Nikon SLR Cameras

What type of Nikon lens is good to get?

ann
ann

At the moment i have a nikon d3000, with 3 lens, the one that came with it, a close up, and a cheap screw on fisheye type of lens.
i want a lens like one that came with it but better, any suggestions?

Taylor
Taylor

What's your budget? And what kinds of things do you like to shoot? I'm going to suggest the 50 1.8 AF-S or 17-55 2.8.

AWBoater
AWBoater

Nikon makes 73 different lenses, each of which has a specific purpose. To properly recommend a lens, a few things must be known:

1. What is the focal range you need: do you need a super telephoto, telephoto, wide-angle, super-wide angle, or normal lens?

2. Do you need a zoom or prime lens?

3.Is this specialty lens (macro, fisheye, perspective control, portrait, defocus control, etc)?

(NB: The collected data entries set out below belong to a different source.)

(** The digit scan stops at the padding. *)
Lemma scan_digits_pad pad a k :
  all_chars is_space pad = true ->
  scan_digits pad false a k = Some (a, k, pad).
Proof.
  destruct pad as [|c pad]; [reflexivity|].
  cbn [all_chars scan_digits]. intros H. apply andb_prop in H as [Hc _].
  rewrite (space_not_digit _ Hc), (space_not_underscore _ Hc). reflexivity.
Qed.

Lemma str_of_nonneg_padded m n pad :
  0 <= n < 2 ^ 639 ->
  all_chars is_space pad = true ->
  exists c tl d,
    str_of_nonneg n ++ pad = String c tl /\ digit_val c <> None /\
    scan_digits (str_of_nonneg n ++ pad) false 0 0 = Some (n, S d, pad) /\
    exceeds_digit_limit m (S d) = false.
Proof.
  intros Hn Hpad. unfold str_of_nonneg. rewrite render_digits_app.
  change (EmptyString ++ pad) with pad.
  set (fuel := Z.to_nat (Z.log2 n)).
  assert (Hl : 0 <= Z.log2 n) by apply Z.log2_nonneg.
  assert (Hfuel : 0 <= n < 2 ^ Z.of_nat (S fuel)).
  { split; [lia|]. unfold fuel. rewrite Nat2Z.inj_succ, Z2Nat.id by lia.
    destruct (Z.eq_dec n 0) as [->|Hne]; [reflexivity|].
    apply Z.log2_spec. lia. }
  assert (Hle : (S fuel <= 640)%nat).
  { unfold fuel.
    destruct (Z.eq_dec n 0) as [->|Hne]; [simpl; lia|].
    assert (Z.log2 n < 639) by (apply Z.log2_lt_pow2; lia). lia. }
  destruct (scan_render fuel n pad Hfuel) as (d & c & tl & Hd & Hr & Hc & Hs).
  destruct d as [|d]; [lia|].
  exists c, tl, d. split; [exact Hr|]. split; [exact Hc|]. split.
  - rewrite Hs, (scan_digits_pad pad _ _ Hpad).
    replace (0 * 10 ^ Z.of_nat (S d) + n) with n by lia. reflexivity.
  - unfold exceeds_digit_limit.
    replace (640 <? S d)%nat with false; [reflexivity|].
    symmetry. apply Nat.ltb_ge. lia.
Qed.

Lemma int_of_str_padded m z pad1 pad2 :
  Z.abs z < 2 ^ 639 ->
  all_chars is_space pad1 = true ->
  all_chars is_space pad2 = true ->
  int_of_str m (pad1 ++ py_str z ++ pad2) = Ok z.
Proof.
  intros Hz H1 H2. unfold int_of_str. rewrite (skip_spaces_pad _ _ H1).
  unfold py_str. destruct (z <? 0) eqn:Hneg.
  - apply Z.ltb_lt in Hneg.
    destruct (str_of_nonneg_padded m (- z) pad2 ltac:(lia) H2)
      as (c & tl & d & Hr & Hc & Hs & Hlim).
    change (String "-" (str_of_nonneg (- z)) ++ pad2)
      with (String "-" (str_of_nonneg (- z) ++ pad2)).
    cbn [skip_spaces].
    replace (is_space "-") with false by reflexivity.
    cbn [take_sign]. replace (code "-" =? 43) with false by reflexivity.
    replace (code "-" =? 45) with true by reflexivity.
    rewrite Hs, Hr. cbn [starts_with_underscore].
    destruct (digit_val c) as [dv|] eqn:Hdv; [|congruence].
    rewrite (digit_not_underscore _ _ Hdv). cbn [Nat.eqb].
    rewrite Hlim, (skip_spaces_all_space _ H2). f_equal. lia.
  - destruct (str_of_nonneg_padded m z pad2 ltac:(lia) H2)
      as (c & tl & d & Hr & Hc & Hs & Hlim).
    rewrite Hr in *.
    destruct (digit_val c) as [dv|] eqn:Hdv; [|congruence].
    cbn [skip_spaces]. rewrite (digit_not_space _ _ Hdv).
    cbn [take_sign]. destruct (digit_not_sign _ _ Hdv) as [-> ->].
    cbn [starts_with_underscore].
    rewrite (digit_not_underscore _ _ Hdv), Hs. cbn [Nat.eqb].
    rewrite Hlim, (skip_spaces_all_space _ H2). reflexivity.
Qed.

End PortEdges.

(** X1: a [PORT] that is set but holds no digit (the empty string, white
    space, a lone sign) does not fall back to the default: evaluating the
    port raises [ValueError]. *)
Theorem port_without_digit_raises (max_str_digits : nat)
    (environ : gmap string string) (s : string) :
  environ !! "PORT" = Some s ->
  no_digit s = true ->
  listening_port max_str_digits environ = Raise ValueError /\
  main_uvicorn_args max_str_digits environ = Raise ValueError.
Proof.
  intros He Hs. unfold listening_port, main_uvicorn_args, os_getenv.
  rewrite He. cbn [py_int]. rewrite (int_of_str_no_digit _ _ Hs).
  split; reflexivity.
Qed.

Lemma port_without_digit_raises_witness :
  listening_port 4300 {[ "PORT" := "" ]} = Raise ValueError /\
  listening_port 4300 {[ "PORT" := " +" ]} = Raise ValueError.
Proof.
  split.
  - apply (port_without_digit_raises 4300 {[ "PORT" := "" ]} "");
      reflexivity.
  - apply (port_without_digit_raises 4300 {[ "PORT" := " +" ]} " +");
      reflexivity.
Defined.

4. How fast of a lens aperture do you need (low light or standard)?

5. How fast does the lens need to focus (AF, AF-S)?

6. What is your budget?

7. Do you need a DX or FX format lens?

8. Do you need any other features; Vibration Reduction, etc?

That will narrow down the list of the 73 lenses to one, two, or three choices.

keerok
keerok

You just don't get a new lens. You have to need it first. The kit lens is very good but most beginners don't appreciate it due because they know there are bigger and longer lenses out there. You really have to know what you are doing though to take advantage of what you already have.

If you can't seem to fit large subjects in the picture get a wide angle lens. If you can't make far objects seem near, get a telephoto lens. If you want to make small objects look large, get a macro lens. Here. Try to get a better understanding of lenses then make your decision. It's hard to keep that cash just lying around there isn't it?

http://keerok-photography.blogspot.com/2011/05/lenses-so-many-of-them-there-is-no-best.html

SmilinBob
SmilinBob

For a beginning kit, to have the range that covers what most people want to do, I recommend three categories of lenses:
1. Something wide. The kit 18-55mm VR covers this well enough for starters, and very cheaply.
2. Something long. The 55-200mm VR is a very economical telephoto for starters.
3. Something macro. This will be the most expensive of the three, because nikon does not offer macro in its kit or or consumer zooms. The least expensive macro that will auto-focus on the D3000 is the 40mm Micro-Nikkor. The 18-55mm VR does focus pretty closely, so I would save the macro purchase for last, when you realize that the 18-55 VR just isn't getting close enough for you.

Serious telephoto begins an 300mm, but those lenses get expensive and heavy fast, and still require a lot of work to get those great professional close-ups. Macro is much more accessible for a beginner, which is why I recommend that over a longer tele.

Tool
Tool

Tamron AF 70-300mm f/4.0-5.6 Di LD Macro Zoom Lens is much sharper than my Canon 28-135 IS lens which cost twice as much used on that big auction site. I'm about to replace that with Tamron's 28-75 f/2.8 lens based upon my favorable experience with this lens.